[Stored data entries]
===

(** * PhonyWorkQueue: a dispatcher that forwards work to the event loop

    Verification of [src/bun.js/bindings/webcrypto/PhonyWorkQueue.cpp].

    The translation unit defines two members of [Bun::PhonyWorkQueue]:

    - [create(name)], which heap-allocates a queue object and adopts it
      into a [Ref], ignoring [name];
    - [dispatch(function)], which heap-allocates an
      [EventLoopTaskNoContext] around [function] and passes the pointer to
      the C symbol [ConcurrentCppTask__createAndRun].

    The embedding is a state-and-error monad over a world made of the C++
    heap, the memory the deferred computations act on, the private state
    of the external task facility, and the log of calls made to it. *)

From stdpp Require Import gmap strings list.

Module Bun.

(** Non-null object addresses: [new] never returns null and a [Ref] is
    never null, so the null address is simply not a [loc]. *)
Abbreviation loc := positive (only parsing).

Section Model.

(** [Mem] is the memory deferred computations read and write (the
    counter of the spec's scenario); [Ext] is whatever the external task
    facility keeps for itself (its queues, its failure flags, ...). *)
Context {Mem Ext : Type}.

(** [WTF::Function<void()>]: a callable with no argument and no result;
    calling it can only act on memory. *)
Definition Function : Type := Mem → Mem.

===

### YOUR TASK
Using the records above, write out exactly the lines from the one containing "The embedding is" through the last, and add nothing.

### SOLUTION BELOW
    The embedding is a state-and-error monad over a world made of the C++
    heap, the memory the deferred computations act on, the private state
    of the external task facility, and the log of calls made to it. *)

From stdpp Require Import gmap strings list.

Module Bun.

(** Non-null object addresses: [new] never returns null and a [Ref] is
    never null, so the null address is simply not a [loc]. *)
Abbreviation loc := positive (only parsing).

Section Model.

(** [Mem] is the memory deferred computations read and write (the
    counter of the spec's scenario); [Ext] is whatever the external task
    facility keeps for itself (its queues, its failure flags, ...). *)
Context {Mem Ext : Type}.

(** [WTF::Function<void()>]: a callable with no argument and no result;
    calling it can only act on memory. *)
Definition Function : Type := Mem → Mem.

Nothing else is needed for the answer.